Salsa macha defies any preconception you may have about salsas. There are no tomatoes or tomatillos, no onion, no fresh chiles. What it has been nuts—tons of them. The chiles in the salsa are dried, and they are fried in oil rather than being toasted, simmered, or roasted as in other salsas. Combined with nutrient-packed pumpkin seeds that are popular in Mexican sweets, the result is toasty, nutty, a little bit spicy and sweet, with a chunky consistency and a satisfying crunch! 



  • 1 cup olive oil
  • 1/2 cup vegetable oil
  • 5 dried ancho chiles, stemmed and seeded and cut with scissors into small pieces
  • 4 to 5 dried chiles de árbol, stems removed (keep seeds), cut into small pieces
  • 6 garlic cloves, sliced
  • 1/3 cup raw unsalted walnuts
  • 1/3 cup raw unsalted pistachios
  • 1/3 cup raw unsalted pine nuts
  • 1/4 cup apple cider vinegar
  • 1 tablespoon dark brown sugar or grated piloncillio, to taste
  • 2 teaspoons kosher salt, to taste
  • 1/3 cup hulled raw pumpkin seeds
  • 1/3 cup amaranth seeds


  1. Heat both oils in a medium skillet over medium heat.

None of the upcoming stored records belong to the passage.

(** The replay of a partial mark and the byte that broke it. *)
Lemma parser_broken k c bs s : at_byte asm0 s -> bom s.1 = k -> 0 <= k < 3 -> c <> nth (Z.to_nat k) SSE_BOM 0 ->
  exists s', sse_parser_feed keep_event (c :: bs) s = Ok tt s' /\
    at_byte (fold_left byte_step (take (Z.to_nat k) SSE_BOM ++ c :: bs) asm0) s' /\ bom s'.1 = 3.
Proof.
  intros Hs Hb Hk Hc. cbn [sse_parser_feed]. unfold parser_byte.
  set (s0 := (set_bom 3 (count 0 0 0 0 1 s.1), s.2)).
  assert (H0 : at_byte asm0 s0) by (apply (at_byte_bom asm0 (count 0 0 0 0 1 s.1, s.2)); by apply at_byte_count).
  destruct (bytes_sim (take (Z.to_nat k) SSE_BOM) asm0 s0 H0) as (s1 & E1 & H1 & B1).
  destruct (byte_sim _ s1 c H1) as (s2 & E2 & H2 & B2).
  erewrite bind_ok; cycle 1.
  { erewrite bind_ok by reflexivity. erewrite bind_ok by reflexivity. cbn [fst snd bom count]. rewrite Hb.
    rewrite (proj2 (Z.ltb_lt k 3)) by lia. rewrite (proj2 (Z.eqb_neq c _)) by done. erewrite bind_ok; [exact E2|].
    unfold bom_replay. erewrite bind_ok by reflexivity. cbn [fst bom count]. rewrite Hb. erewrite bind_ok by reflexivity. exact E1. }
  rewrite fold_left_app. cbn [fold_left]. apply parser_past; [done|]. rewrite B2, B1. done.
Qed.

(** The whole feed: what is pending is a partial mark, or the reference's state. *)
Lemma parser_feed_sim bs : exists s', sse_parser_feed keep_event bs (sse_parser_init, []) = Ok tt s' /\
  ((bom s'.1 = 3 /\ at_byte (fold_left byte_step (strip_bom bs) asm0) s') \/
   (bom s'.1 < 3 /\ strip_bom bs = take (Z.to_nat (bom s'.1)) SSE_BOM /\ at_byte asm0 s')).
Proof.
  assert (Hinit : at_byte asm0 (sse_parser_init, [])) by (by repeat split).
  assert (Hstep : forall k s rest, at_byte asm0 s -> bom s.1 = k -> 0 <= k < 3 ->
    exists s1, sse_parser_feed keep_event (nth (Z.to_nat k) SSE_BOM 0 :: rest) s = sse_parser_feed keep_event rest s1 /\
      at_byte asm0 s1 /\ bom s1.1 = k + 1).
  { intros k s rest Hs Hb Hk. exists (set_bom (k + 1) (count 0 0 0 0 1 s.1), s.2).
    split; [|split; [|done]]; [|apply (at_byte_bom asm0 (count 0 0 0 0 1 s.1, s.2)); by apply at_byte_count].
    cbn [sse_parser_feed]. unfold parser_byte. erewrite bind_ok; [reflexivity|].
    erewrite bind_ok by reflexivity. erewrite bind_ok by reflexivity. cbn [fst snd bom count]. rewrite Hb.
    rewrite (proj2 (Z.ltb_lt k 3)) by lia. by rewrite Z.eqb_refl. }
  assert (Hbroken : forall k c r s, at_byte asm0 s -> bom s.1 = k -> 0 <= k < 3 -> c <> nth (Z.to_nat k) SSE_BOM 0 ->
    bs = take (Z.to_nat k) SSE_BOM ++ c :: r -> exists s', sse_parser_feed keep_event (c :: r) s = Ok tt s' /\
    ((bom s'.1 = 3 /\ at_byte (fold_left byte_step (strip_bom bs) asm0) s') \/
     (bom s'.1 < 3 /\ strip_bom bs = take (Z.to_nat (bom s'.1)) SSE_BOM /\ at_byte asm0 s'))).
  { intros k c r s Hs Hb Hk Hc Hbs. destruct (parser_broken k c r s Hs Hb Hk Hc) as (s' & E & H1 & H2).
    exists s'. split; [done|]. left. split; [done|]. unfold strip_bom. rewrite bool_decide_eq_false_2; [by rewrite Hbs|].
    rewrite Hbs. assert (Hk3 : k = 0 \/ k = 1 \/ k = 2) by lia. unfold SSE_BOM in *.
    destruct Hk3 as [->|[->| ->]]; intros E'; apply Hc; cbn in E'; injection E'; done. }
  destruct bs as [|c0 bs]; [eexists; split; [reflexivity|]; right; by split|].
  destruct (decide (c0 = 0xEF)) as [->|H0]; [|by apply (Hbroken 0)].
  destruct (Hstep 0 _ bs Hinit eq_refl) as (s1 & E1 & A1 & B1); [lia|]. change (nth (Z.to_nat 0) SSE_BOM 0) with 0xEF in E1. rewrite E1.
  destruct bs as [|c1 bs]; [exists s1; split; [done|]; right; rewrite B1; done|].
  destruct (decide (c1 = 0xBB)) as [->|H1]; [|by apply (Hbroken 1)].
  destruct (Hstep 1 _ bs A1 B1) as (s2 & E2 & A2 & B2); [lia|]. change (nth (Z.to_nat 1) SSE_BOM 0) with 0xBB in E2. rewrite E2.
  destruct bs as [|c2 bs]; [exists s2; split; [done|]; right; rewrite B2; done|].
  destruct (decide (c2 = 0xBF)) as [->|H2]; [|by apply (Hbroken 2)].
  destruct (Hstep 2 _ bs A2 B2) as (s3 & E3 & A3 & B3); [lia|]. change (nth (Z.to_nat 2) SSE_BOM 0) with 0xBF in E3. rewrite E3.
  destruct (parser_past bs asm0 s3 A3 B3) as (s' & E & H & B). exists s'. split; [done|]. left. split; [done|].
  unfold strip_bom. cbn [take drop]. by rewrite bool_decide_eq_true_2.
Qed.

Add the chiles, garlic, and all the nuts and cook, stirring, until lightly toasted and fragrant, two to three minutes.
  2. Turn off the heat, add the vinegar, brown sugar, and salt, and mix. Stir in the pumpkin and amaranth seeds. Let the mixture sit for 10 to 15 minutes.
  3. Scrape into the bowl of a food processor and pulse a few times until coarsely ground.
  4. The salsa will keep, tightly covered, for at least a month in the refrigerator. Enjoy!